¿Llamarle a él María? ¿Pedirle que fuese a su casa para que salvase a su hijo; a aquel fruto de una unión que tanto le atormentaba? ¡Qué cosas tan extrañas ofrece la vida!

Aquella frialdad de carácter, aquel tenaz empeño de olvidar el pasado, aquella vida ascética que había caído como una losa sobre sus recuerdos, permitiéndole vivir tranquilo durante cinco años, todo se desvaneció rápidamente, y los antiguos sentimientos volvieron a reaparecer.

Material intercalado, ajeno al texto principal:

(** ** Paths *)

Lemma sweep_paths f : (∀ fs s, s_path (f fs s).2 = s_path s) → ∀ l fs, s_path <$> (sweep f fs l).2 = s_path <$> l.
Proof.
  intros Hf. induction l as [|s l IH]; intros fs; cbn [sweep]; [done |].
  pose proof (Hf fs s) as H. destruct (f fs s) as [fs1 s1]. pose proof (IH fs1) as H1. destruct (sweep f fs1 l). cbn in *. by rewrite H, H1.
Qed.

Lemma reopen_path now fs s : s_path (reopen can_open w now fs s).2 = s_path s.
Proof. unfold reopen, flush. cbn [s_path]. by destruct (open_append _ _ _) as [[i|] fs']. Qed.

Lemma reopen_if_asked_paths now fs l : s_path <$> access_sinks (reopen_if_asked can_open w now fs l).2 = s_path <$> access_sinks l.
Proof.
  unfold reopen_if_asked. destruct (asked l); [| done]. unfold sweep_access.
  pose proof (sweep_paths (reopen can_open w now) (reopen_path now) (access_sinks (set_asked false l)) fs) as H.
  destruct (sweep _ fs (access_sinks (set_asked false l))) as [fs1 l1]. unfold on_error_sink. cbn [error_sink set_asked].
  by destruct (error_sink l); [destruct (reopen _ _ _ _ _) |].
Qed.

Lemma write_line_path now line fs s : s_path (write_line w now line fs s).2 = s_path s.
Proof. unfold write_line. by repeat case_decide. Qed.

Lemma access_paths now p line fs l : s_path <$> access_sinks (access can_open w now p line fs l).2 = s_path <$> access_sinks l.
Proof.
  unfold access. pose proof (reopen_if_asked_paths now fs l) as H. destruct (reopen_if_asked can_open w now fs l) as [fs1 l1]. cbn [snd] in H.
  destruct (sink_at p l1) as [[i s]|] eqn:E; [| done]. unfold sink_at in E. apply list_find_Some in E as (Hi & _).
  pose proof (write_line_path now line fs1 s) as Hp. destruct (write_line w now line fs1 s) as [fs2 s2]. cbn [snd access_sinks] in *.
  rewrite <-H, list_fmap_insert, Hp. apply list_insert_id. by rewrite list_lookup_fmap, Hi.
Qed.

(** ** What a sink holds *)

Lemma step_forall (P : Sink → Prop) :
  (∀ now fs s, P s → P (flush w now fs s).2) → (∀ now fs s, P s → P (reopen can_open w now fs s).2) →
  (∀ now line fs s, P s → P (write_line w now line fs s).2) → (∀ now fs s, P s → P (flush_if_due w now fs s).2) →
  ∀ st a st', step can_open w st a st' → Forall P (buffers st.2) → Forall P (buffers st'.2).
Proof.
  intros Hfl Hre Hwr Hdue.
  assert (∀ f, (∀ fs s, P s → P (f fs s).2) → ∀ l fs, Forall P l → Forall P (sweep f fs l).2) as Hsw.
  { intros f Hf. induction l as [|s l IH]; intros fs Hl; cbn [sweep]; [done |]. apply Forall_cons in Hl as [Hs Hl].
    pose proof (Hf fs s Hs). destruct (f fs s) as [fs1 s1]. pose proof (IH fs1 Hl). destruct (sweep f fs1 l). by constructor. }
  assert (∀ f fs l, (∀ fs s, P s → P (f fs s).2) → Forall P (buffers l) → Forall P (buffers (sweep_access f fs l).2)) as Hsa.
  { intros f fs l Hf [H1 H2]%Forall_app. unfold sweep_access. pose proof (Hsw f Hf (access_sinks l) fs H1) as H3. destruct (sweep f fs (access_sinks l)). unfold buffers. cbn [snd access_sinks error_sink] in *. by apply Forall_app. }
  assert (∀ f fs l, (∀ fs s, P s → P (f fs s).2) → Forall P (buffers l) → Forall P (buffers (on_error_sink f fs l).2)) as Her.
  { intros f fs l Hf H. unfold on_error_sink. destruct (error_sink l) as [s|] eqn:E; [| done]. unfold buffers in *. rewrite E in H.
    apply Forall_app in H as [H1 [H2 _]%Forall_cons]. pose proof (Hf fs s H2) as H3. destruct (f fs s). cbn [snd access_sinks error_sink option_list] in *. apply Forall_app. split; [done |]. by apply Forall_singleton. }
  assert (∀ now fs l, Forall P (buffers l) → Forall P (buffers (reopen_if_asked can_open w now fs l).2)) as Hro.
  { intros now fs l H. unfold reopen_if_asked. destruct (asked l); [| done].
    pose proof (Hsa (reopen can_open w now) fs (set_asked false l) (Hre now) H) as H1. destruct (sweep_access _ fs (set_asked false l)). apply Her; [apply Hre | exact H1]. }
  intros st a st' Hst. destruct Hst as [now p line fs l|now time pid level msg fs l|now fs l|fs l|now fs l|u i d fs l Hu Hi|p fs l|p q fs l|a sent fs l]; cbn [fst snd]; intros H.
  - unfold access. pose proof (Hro now fs l H) as H1. destruct (reopen_if_asked can_open w now fs l) as [fs1 l1]. cbn [snd] in H1.
    destruct (sink_at p l1) as [[i s]|] eqn:E; [| done]. unfold sink_at in E. apply list_find_Some in E as (Hi & _).
    unfold buffers in *. apply Forall_app in H1 as [H1 H2]. rewrite Forall_lookup in H1. pose proof (Hwr now line fs1 s (H1 i s Hi)).
    destruct (write_line w now line fs1 s) as [fs2 s2]. cbn [snd access_sinks error_sink] in *. apply Forall_app. split; [| done].
    apply Forall_insert; [by apply Forall_lookup | done].
  - unfold error. pose proof (Hro now fs l H) as H1. destruct (reopen_if_asked can_open w now fs l) as [fs1 l1]. case_decide; [done |].
    destruct (error_sink l1) eqn:E; [| done]. apply Her; [apply Hwr | exact H1].
  - pose proof (Hro now fs l H) as H1. destruct (reopen_if_asked can_open w now fs l) as [fs1 l1]. apply Hsa; [apply Hdue | exact H1].
  - done.
  - unfold flush_all. pose proof (Hsa (flush w now) fs l (Hfl now) H) as H1. destruct (sweep_access _ fs l). apply Her; [apply Hfl | exact H1].
  - done.
  - done.
  - done.
  - by rewrite datagram_buffers.
Qed.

Zarzoso creyó sentir sobre su rostro la caricia del pasado y que un ambiente de nueva juventud le rodeaba, y hasta se creyó igual, momentáneamente, a aquellos tiempos en que, todavía estudiante, iba a la calle de Atocha a esperar una ocasión favorable para ver un instante a María asomada tras los vidrios de un balcón.

—Vamos allá—fué todo lo que dijo al criado; y pidiendo a uno de su servidumbre el sombrero y el gabán, salió por entre aquella clientela que miraba hostilmente al hombretón que había venido a arrebatarles su médico.

Los ayudantes de Zarzoso quedaron encargados de la clínica, como era costumbre cuando éste tenía que ausentarse.

Frente a la puerta de la casa, estaba parada una elegante berlina con soberbio tronco, cuyos cocheros aguantaban, impávidos e inmóviles, el diluvio que les caía encima.

El médico y el criado atravesaron rápidamente la acera bajo aquel torbellino de agua, y Zarzoso tomó asiento en el interior de la berlina, mientras su acompañante gritaba: “¡A casa!”, y se colocaba después frente al doctor.

El carruaje emprendió una desesperada carrera por las calles casi solitarias, arrastrado por aquel par de fogosas bestias, a quienes cegaba la lluvia que el viento empujaba hacia sus ojos.

En el interior de la berlina, el criado, con su galoneada gorra en la mano, pues no quería cubrirse en presencia del doctor, miraba a éste con sonriente fijeza.

Su voz vino a sacar de pronto al doctor de las reflexiones en que parecía sumido, mientras miraba distraídamente las gotas de lluvia que se deslizaban por los vidrios de las portezuelas.